(** [key in data]: key membership for a dict, element membership for a list,
    substring test for a str; the other values are not containers. *)
Definition py_in (key : string) (data : json) : result bool :=
  match data with
  | JObj m => Ok (bool_decide (is_Some (m !! key)))
  | JArr l => Ok (existsb (is_str key) l)
  | JStr s => Ok (is_substring key s)
  | JNull | JBool _ | JInt _ | JFloat _ =>
      Raise (mkExc TypeError
               ("argument of type '" +:+ type_name data +:+ "' is not iterable"))
  end.

(** [data[key]] for a str key. *)
Definition getitem (data : json) (key : string) : result json :=
  match data with
  | JObj m =>
      match m !! key with
      | Some v => Ok v
      | None => Raise (mkExc KeyError key)
      end
  | JArr _ =>
      Raise (mkExc TypeError "list indices must be integers or slices, not str")
  | JStr _ => Raise (mkExc TypeError "string indices must be integers")
  | JNull | JBool _ | JInt _ | JFloat _ =>
      Raise (mkExc TypeError
               ("'" +:+ type_name data +:+ "' object is not subscriptable"))
  end.

(** [s.split(",", 1)]: at most one split, at the first comma. *)
Fixpoint split_comma (s : string) : list string :=
  match s with
  | EmptyString => [EmptyString]
  | String c s' =>
      if Ascii.eqb c ","%char then [EmptyString; s']
      else match split_comma s' with
           | h :: t => String c h :: t
           | [] => []
           end
  end.

(** [v.split(",", 1)] for the value found under ["image"]. *)
Definition split (v : json) : result (list string) :=
  match v with
  | JStr s => Ok (split_comma s)
  | _ =>
      Raise (mkExc AttributeError
               ("'" +:+ type_name v +:+ "' object has no attribute 'split'"))
  end.

(** [_, encoded = parts] *)
Definition unpack2 (parts : list string) : result (string * string) :=
  match parts with
  | [a; b] => Ok (a, b)
  | _ =>
      Raise (mkExc ValueError "not enough values to unpack (expected 2, got 1)")
  end.

(** The JSON bodies the handler builds with [jsonify]. *)
Inductive body (F : Type) :=
| ErrorBody (error : string)
| SmileBody (smile : bool) (score : F).
Arguments ErrorBody {F} error.
Arguments SmileBody {F} smile score.

(** A body and its HTTP status. *)
Definition response (F : Type) : Type := body F * Z.

Section Predict.
Context {F : Type} {PF : PyFloat F}.

(** The collaborators: base64, NumPy, OpenCV and MediaPipe.  Each call
    returns or raises; [imdecode] returns [None] for a buffer that is not an
    image. *)
Variables Bytes NDArray MPImage : Type.
Variable b64decode : string -> result Bytes.
Variable frombuffer : Bytes -> result NDArray.
Variable imdecode : NDArray -> result (option NDArray).
Variable flip : NDArray -> result NDArray.
Variable cvtColor : NDArray -> result NDArray.
Variable mp_Image : NDArray -> result MPImage.
Variable detect : MPImage -> result (FaceLandmarkerResult F).
(** * uspsimb.py: USPS Intelligent Mail Barcode encoder

    A shallow embedding of [src/uspsimb.py] (Python 2) and the properties
    of its field model, table builder and encoding pipeline.

    Python values are modelled as follows:
    - [str] (a Python 2 byte string) is a [list ascii];
    - [int]/[long] is [Z] (unbounded, so no wrap-around appears);
    - [array.array('H')] and [list] are Rocq lists read with [!!] and
      updated with [<[i:=v]>], the Python bounds check and the wrapping of
      negative indices being written out in [py_index];
    - a raised exception is the [Raise] branch of [result];
    - the text written by [print] is a list of lines threaded through the
      loop that prints. *)

From Stdlib Require Import ZArith Ascii String Lia.
From stdpp Require Import base list gmap strings.

Local Open Scope Z_scope.

(** ** Python runtime *)

Inductive exn : Type :=
| AssertionError (msg : string)
| IndexError
| ValueError
| TypeError
| OverflowError
| UnboundLocalError.

Inductive result (A : Type) : Type :=
| Ok (a : A)
| Raise (e : exn).
Arguments Ok {A} a.
Arguments Raise {A} e.

Definition bind {A B} (r : result A) (k : A -> result B) : result B :=
  match r with
  | Ok a => k a
  | Raise e => Raise e
  end.

Notation "'do' x <- r ; k" := (bind r (fun x => k))
  (at level 10, x name, r at level 100, k at level 200).
Notation "'check' r ; k" := (bind r (fun _ => k))
  (at level 10, r at level 100, k at level 200).

(** [assert cond, msg] *)
Definition py_assert (cond : bool) (msg : string) : result unit :=
  if cond then Ok tt else Raise (AssertionError msg).

(** A Python 2 [str]. *)
Definition str : Type := list ascii.

Definition lit (s : string) : str := list_ascii_of_string s.

Definition len {A} (l : list A) : Z := Z.of_nat (length l).

(** [a == b] on strings. *)
Fixpoint str_eqb (a b : str) : bool :=
  match a, b with
  | [], [] => true
  | x :: a', y :: b' => Ascii.eqb x y && str_eqb a' b'
  | _, _ => false
  end.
-=-=-=-=-
◆ Task to complete ◆
Scan the material above. Copy each line that holds the word "score".

◆ Answer to this problem ◆
| SmileBody (smile : bool) (score : F).
Arguments SmileBody {F} smile score.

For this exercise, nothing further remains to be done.